From 21 to 23 February, DCZ experts Ahmatjan ROUZI and Michaela BOEHME attended the Sino-German Green and Sustainable Action Days in Yinchuan, capital of Ningxia Hui Autonomous Region. Headed by German Ambassador Flor as part of Germany’s new Strategy on China, a delegation of over 100 representatives from German business, science, and civil society organizations attended the event to engage with Ningxia counterparts on the green transformation of the economy and to promote civil society exchanges. The event was jointly organized by the German Embassy in Beijing and the Ningxia Foreign Affairs Office.
The event was opened by the Secretary-General of the CPC Ningxia Committee, Dongsheng LEI, and Ambassador of the Federal Republic of Germany to China, Patricia FLOR. The speakers stressed the importance of Sino-German cooperation to jointly respond to the climate crisis and accelerate the transformation towards a green and sustainable economy. Speaking on behalf of the DCZ, Michaela BOEHME outlined Germany’s policies for the sustainable transformation of agriculture and identified areas of common action for both countries.

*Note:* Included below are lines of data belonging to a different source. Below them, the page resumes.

(** * minikeystore: the storage engine and its sorted key index

    A shallow embedding of package [storage]: the [Item] variant, the
    [Storage] state (mapping plus sorted index), the index maintenance
    performed by [updateIndex], the type-checked accessor [checkkey] and the
    public operations built on them.

    Go strings are byte strings, compared bytewise: they are Rocq [string]s
    ordered by [String.compare].  A Go map is a [gmap]; a slice or map that
    may be [nil] is an [option].  The mutex is not modelled: every operation
    is a function from the state before to the state after. *)

From Stdlib Require Import ZArith Ascii String DecimalString.
From stdpp Require Import gmap strings list sorting.

Set Warnings "-register-all,-clear-no-such-hyp".
Local Open Scope string_scope.
Local Open Scope list_scope.
Local Open Scope nat_scope.

(** ** Ordering of Go strings *)

(** [a < b] on Go strings. *)
Definition str_lt (a b : string) : Prop := String.ltb a b = true.

(** [a >= b] on Go strings. *)
Definition str_geb (a b : string) : bool := negb (String.ltb a b).

(** ** Package sort *)

(** The loop of [sort.Search]: [i, j := 0, n; for i < j { h := (i+j)/2;
    if !f(h) { i = h + 1 } else { j = h } }; return i].  Each turn shrinks
    [j - i], so [n] turns of fuel are never exhausted. *)
Fixpoint search_loop (fuel : nat) (f : nat → bool) (i j : nat) : nat :=
  match fuel with
  | O => i
  | S fuel' =>
      if i <? j then
        let h := (i + j) `div` 2 in
        if negb (f h) then search_loop fuel' f (h + 1) j
        else search_loop fuel' f i h
      else i
  end.

Definition sort_Search (n : nat) (f : nat → bool) : nat :=
  search_loop n f 0 n.

(** [sort.StringSlice.Search]: [sort.Search(len(a), func(i) { a[i] >= x })].
    The probe is always in range; out of range it answers as [f(n)] does. *)
Definition Search (a : list string) (x : string) : nat :=
  sort_Search (length a)
    (λ i, match a !! i with Some y => str_geb y x | None => true end).

(** ** Package strings *)

(** [strings.Split(s, sep)] for a one-byte separator. *)
Fixpoint Split (s : string) (sep : ascii) : list string :=
  match s with
  | "" => [""]
  | String c s' =>
      if Ascii.eqb c sep then "" :: Split s' sep
      else match Split s' sep with
           | p :: ps => String c p :: ps
           | [] => [String c ""]
           end
  end.

(** The pattern holds a wildcard byte. *)
Definition has_star (s : string) : Prop :=
  In "*"%char (list_ascii_of_string s).

(** ** Glob patterns *)

(** Modelled from the spec: the matcher [glob.Glob] of the imported package
    go-glob is not part of the sources.  The pattern is matched against the
    whole key, byte for byte; a [*] stands for any run of zero or more
    bytes. *)
Fixpoint Glob (pattern subj : string) : bool :=
  match pattern with
  | "" => match subj with "" => true | _ => false end
  | String c p =>
      if Ascii.eqb c "*" then
        (fix skip (s : string) : bool :=
           Glob p s || match s with "" => false | String _ s' => skip s' end)
          subj
      else
        match subj with
        | String d s' => Ascii.eqb c d && Glob p s'
        | "" => false
        end
  end.

(** What it is for a key to match a pattern, said without an algorithm. *)
Inductive matches : string → string → Prop :=
  | matches_nil : matches "" ""
  | matches_char c p s :
      c ≠ "*"%char → matches p s → matches (String c p) (String c s)
  | matches_star p w s :
      matches p s → matches (String "*" p) (w +:+ s).

(** ** Dynamic values, package fmt and package encoding/json *)

(** The values a caller hands to [Set] as [interface{}]: the three native
    shapes, what the JSON decoder produces ([nil], booleans, strings,
    [[]interface{}], [map[string]interface{}]), and integers.  [None] is a
    [nil] slice or map. *)
Inductive Value :=
  | VNil
  | VBool (b : bool)
  | VInt (z : Z)
  | VString (s : string)
  | VStrings (l : option (list string))
  | VStringMap (m : option (gmap string string))
  | VSlice (l : option (list Value))
  | VMap (m : option (gmap string Value)).

Definition join (sep : string) (l : list string) : string :=
  match l with
  | [] => ""
  | x :: r => foldl (λ acc y, acc +:+ sep +:+ y) x r
  end.

Definition itoa (z : Z) : string := NilZero.string_of_int (Z.to_int z).

(** Entries of a map in the order fmt prints them: by key. *)
Definition sorted_entries (m : gmap string string) : list string :=
  (λ kv, kv.1 +:+ ":" +:+ kv.2)
    <$> merge_sort (λ a b, String.le a.1 b.1) (map_to_list m).

(** [fmt.Sprintf("%s", v)].  A string is printed as it is; a value with no
    string form is printed with fmt's bad-verb marker. *)
Fixpoint Sprintf_s (v : Value) : string :=
  match v with
  | VNil => "%!s(<nil>)"
  | VBool b => "%!s(bool=" +:+ (if b then "true" else "false") +:+ ")"
  | VInt z => "%!s(int=" +:+ itoa z +:+ ")"
  | VString s => s
  | VStrings l => "[" +:+ join " " (default [] l) +:+ "]"
  | VStringMap m => "map[" +:+ join " " (sorted_entries (default ∅ m)) +:+ "]"
  | VSlice None => "[]"
  | VSlice (Some l) => "[" +:+ join " " (Sprintf_s <$> l) +:+ "]"
  | VMap None => "map[]"
  | VMap (Some m) =>
      "map[" +:+ join " " (sorted_entries (Sprintf_s <$> m)) +:+ "]"
  end.

(** The JSON text written by [json.Marshal], kept as the document it
    denotes: two texts are equal exactly when their documents are.  An
    object is written with its keys sorted, so it is determined by its
    finite map. *)
Inductive JSON :=
  | JNull
  | JBool (b : bool)
  | JNumber (z : Z)
  | JString (s : string)
  | JArray (l : list JSON)
  | JObject (m : gmap string JSON).

(** [json.Marshal(v)]: a [nil] slice or map is written [null]. *)
Fixpoint Marshal (v : Value) : JSON :=
  match v with
  | VNil => JNull
  | VBool b => JBool b
  | VInt z => JNumber z
  | VString s => JString s
  | VStrings None => JNull
  | VStrings (Some l) => JArray (JString <$> l)
  | VStringMap None => JNull
  | VStringMap (Some m) => JObject (JString <$> m)
  | VSlice None => JNull
  | VSlice (Some l) => JArray (Marshal <$> l)
  | VMap None => JNull
  | VMap (Some m) => JObject (Marshal <$> m)
  end.

(** ** Errors and outcomes *)

(** An error is the message [fmt.Errorf] builds. *)
Definition error : Type := string.

(** [checkkey]: the key is absent and is not to be created. *)
Definition KeyNotFound (key : string) : error :=
  "key " +:+ key +:+ " does not exist".
(** [Get]: the key is absent. *)
Definition ItemNotFound : error := "item does not exist".
(** [checkkey]: the item's tag is not the expected one. *)
Definition TypeMismatch (actual expected : string) : error :=
  "type " +:+ actual +:+ " is not " +:+ expected.
Definition EmptyList : error := "list is empty".
Definition MapKeyNotFound (mkey : string) : error :=
  "map key " +:+ mkey +:+ " does not exists".
(** [Get]: the stored tag is none of the three. *)
Definition UnknownType : error := "unknown type".
(** [Set]: the value has none of the accepted shapes. *)
Definition UnsupportedValueType : error := "unknown type".

(** A Go result pair [(value, error)]. *)
Inductive result (A : Type) :=
  | Ok (a : A)
  | Err (e : error).
Arguments Ok {A} a.
Arguments Err {A} e.

(** A call that either returns or stops in a run-time panic. *)
Inductive outcome (A : Type) :=
  | Ret (a : A)
  | Panic.
Arguments Ret {A} a.
Arguments Panic {A}.

(** ** The storage engine *)

Record Item := mkItem {
  stringValue : string;
  listValue : option (list string);
  mapValue : option (gmap string string);
  Type_ : string
}.

Record Storage := mkStorage {
  items : gmap string Item;
  index : list string
}.

Definition New : Storage := mkStorage ∅ [].

Definition set_listValue (i : Item) (l : option (list string)) : Item :=
  mkItem (stringValue i) l (mapValue i) (Type_ i).
Definition set_mapValue (i : Item) (m : option (gmap string string)) : Item :=
  mkItem (stringValue i) (listValue i) m (Type_ i).

(** [updateIndex] on the index slice.  Insertion is
    [append(index[:i], append([]string{key}, index[i:]...)...)], removal is
    [append(index[:i], index[i+1:]...)].  [Search] never answers beyond
    [len(index)], so after the test [i == len(index)] the read [index[i]] is
    in range. *)
Definition updateIndex (idx : list string) (key : string) (add : bool)
    : list string :=
  let i := Search idx key in
  if add then
    if decide (i = length idx) then idx ++ [key]
    else match idx !! i with
         | Some x =>
             if decide (x = key) then idx
             else take i idx ++ key :: drop i idx
         | None => idx
         end
  else
    if decide (i = length idx) then idx
    else match idx !! i with
         | Some x =>
             if decide (x ≠ key) then idx
             else take i idx ++ drop (S i) idx
         | None => idx
         end.

Definition checkkey (s : Storage) (key expectedType : string) (create : bool)
    : Storage * result Item :=
  match items s !! key with
  | None =>
      if create then
        let i := mkItem "" None None expectedType in
        (mkStorage (<[key := i]> (items s)) (updateIndex (index s) key true),
         Ok i)
      else (s, Err (KeyNotFound key))
  | Some i =>
      if decide (Type_ i ≠ expectedType)
      then (s, Err (TypeMismatch (Type_ i) expectedType))
      else (s, Ok i)
  end.

Definition Get (s : Storage) (key : string) : result JSON :=
  match items s !! key with
  | None => Err ItemNotFound
  | Some i =>
      if decide (Type_ i = "string") then Ok (Marshal (VString (stringValue i)))
      else if decide (Type_ i = "list") then Ok (Marshal (VStrings (listValue i)))
      else if decide (Type_ i = "map") then Ok (Marshal (VStringMap (mapValue i)))
      else Err UnknownType
  end.

(** The type switch of [Set]: the item built from the value, or nothing for
    the [default] case. *)
Definition item_of_value (value : Value) : option Item :=
  match value with
  | VString v => Some (mkItem v None None "string")
  | VStrings v => Some (mkItem "" v None "list")
  | VStringMap v => Some (mkItem "" None v "map")
  | VSlice v => Some (mkItem "" (Some (Sprintf_s <$> default [] v)) None "list")
  | VMap v => Some (mkItem "" None (Some (Sprintf_s <$> default ∅ v)) "map")
  | _ => None
  end.

Definition Set_ (s : Storage) (key : string) (value : Value)
    : Storage * result unit :=
  match item_of_value value with
  | None => (s, Err UnsupportedValueType)
  | Some i =>
      let idx := match items s !! key with
                 | None => updateIndex (index s) key true
                 | Some _ => index s
                 end in
      (mkStorage (<[key := i]> (items s)) idx, Ok ())
  end.

Definition Delete (s : Storage) (key : string) : Storage :=
  let idx := match items s !! key with
             | Some _ => updateIndex (index s) key false
             | None => index s
             end in
  mkStorage (delete key (items s)) idx.

Definition Append (s : Storage) (key value : string) : Storage * result unit :=
  match checkkey s key "list" true with
  | (s', Err e) => (s', Err e)
  | (s', Ok i) =>
      let l := default [] (listValue i) in
      let i' := set_listValue i (Some (l ++ [value])) in
      (mkStorage (<[key := i']> (items s')) (index s'), Ok ())
  end.

(** The item is reached through its pointer, so the shortened slice is the
    one the mapping holds afterwards. *)
Definition Pop (s : Storage) (key : string) : Storage * result string :=
  match checkkey s key "list" false with
  | (s', Err e) => (s', Err e)
  | (s', Ok i) =>
      let l := default [] (listValue i) in
      match l !! (length l - 1) with
      | None => (s', Err EmptyList)
      | Some value =>
          let i' := set_listValue i (Some (take (length l - 1) l)) in
          (mkStorage (<[key := i']> (items s')) (index s'), Ok value)
      end
  end.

Representatives from Ningxia government departments and German institutions, including the German Chamber of Commerce, the German Engineering Industry Association (VDMA), and Goethe Institute China, presented their organizations and outlined their expectations for cooperation.

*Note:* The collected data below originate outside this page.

(** The loop as far as attempt [k], when the attempts before it are all
    rate-limited. *)
Lemma retryLoop_reach (d : nat) (k maxRetries : Z) fn :
  forall (a : Z) (fuel : nat) st,
    d = Z.to_nat (k - a) ->
    fuel = Z.to_nat (maxRetries - a + 1) ->
    (a <= k <= maxRetries)%Z ->
    (forall n, (a <= n < k)%Z -> exists ra, (fn n).2 = RateLimited ra) ->
    exists st1,
      attemptsIn (trace st1) = attemptsIn (trace st) ++ countFrom a d
      /\ (exists es, trace st1 = trace st ++ es)
      /\ retryLoop fuel a maxRetries fn st
         = retryLoop (Z.to_nat (maxRetries - k + 1)) k maxRetries fn st1.
Proof.
  induction d as [|d IH]; intros a fuel st Hd Hfuel Hk Hrl.
  - assert (a = k) by lia. subst a fuel. exists st. simpl.
    rewrite app_nil_r. split; [done|]. split; [|done].
    exists []. by rewrite app_nil_r.
  - destruct (Hrl a) as [ra Era]; [lia|].
    assert (fuel = S (Z.to_nat (maxRetries - (a + 1) + 1))) as -> by lia.
    rewrite retryLoop_S. cbv zeta. rewrite Era.
    match goal with |- context [retryLoop _ (a + 1)%Z _ _ ?s] =>
      destruct (IH (a + 1)%Z (Z.to_nat (maxRetries - (a + 1) + 1)) s)
        as (st1 & Hatt & [es Hes] & Heq) end;
      [lia | done | lia | intros; apply Hrl; lia |].
    exists st1. rewrite Heq. split; [|split; [|done]].
    + rewrite Hatt. destruct (a <? maxRetries)%Z; simpl;
        rewrite !attemptsIn_app; simpl; rewrite <- !app_assoc; simpl;
        by rewrite ?app_nil_r.
    + rewrite Hes. destruct (a <? maxRetries)%Z; simpl;
        rewrite <- ?app_assoc; eauto.
Qed.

Resource-saving technologies hold potential for cooperation
The subsequent sub-forums provided opportunities for more in-depth discussions between German and Chinese delegation members. In a sub-forum on sustainability—co-moderated by DCZ expert Michaela BOEHME and German Embassy representative Bianca FLUCK—discussions centered on how to tackle plastic pollution in soils and accelerate the transformation towards alternative sources of energy.
A subforum on resource-conserving agriculture that brought together agricultural machinery companies from Germany and Ningxia focused on the potential of new agricultural technologies to save resources without compromising productivity. In his keynote on agricultural digitalization, DCZ expert Ahmatjan ROUZI examined the current state of digitalization in both countries and highlighted potential avenues for collaboration. The sub-forum also shared lessons learned from the Sino-German Crop Production and Agrotechnology Demonstration Park—a bilateral cooperation project carried out from 2015 to 2022 between the German Federal Ministry of Food and Agriculture (BMEL) and Jiangsu Provincial Agricultural Reclamation and Development Corporation (SKIAD).
Site visits highlight sustainable development potential of Ningxia
The conference was followed by two days of intensive site visits to green transformation projects representative of the Ningxia region. Of particular relevance to the work of the DCZ was a 2.000-hectare agri-photovoltaics project by Baofeng Energy Group that combines the organic production of goji berries with the generation of solar energy. With a capacity of 640 gigawatts, the installation provides energy for the electrolysis of green hydrogen used by the company to produce chemical products. Claimed to be the largest green hydrogen project in the world, this process helps Baofeng save over 600.000 tons of greenhouse gas emissions.
Despite its semi-arid conditions and fragile ecology, Ningxia has also developed into one of China’s top wine-producing regions, supported by drip-irrigation infrastructure and wine-growing practices adapted to the local conditions. In Ningxia, the wine industry is not only lauded for combating desertification but also for providing livelihoods for local farmers relocated from Xihaigu—the poorest and least fertile part of the region.
The visits highlighted the transformation potential and policy diversity on the sub-national level in China. As a landlocked and traditionally poor region, Ningxia has been promoting the high-quality and green development of its economy—not least spurred by several visits of Chinese President Xi Jinping. More in-depth analysis would be necessary to assess potential conflicts or tradeoffs between Ningxia’s ambitious water, land, and energy targets. Particularly technologies that increase resource-efficiency appear to represent a promising pathway for further collaboration.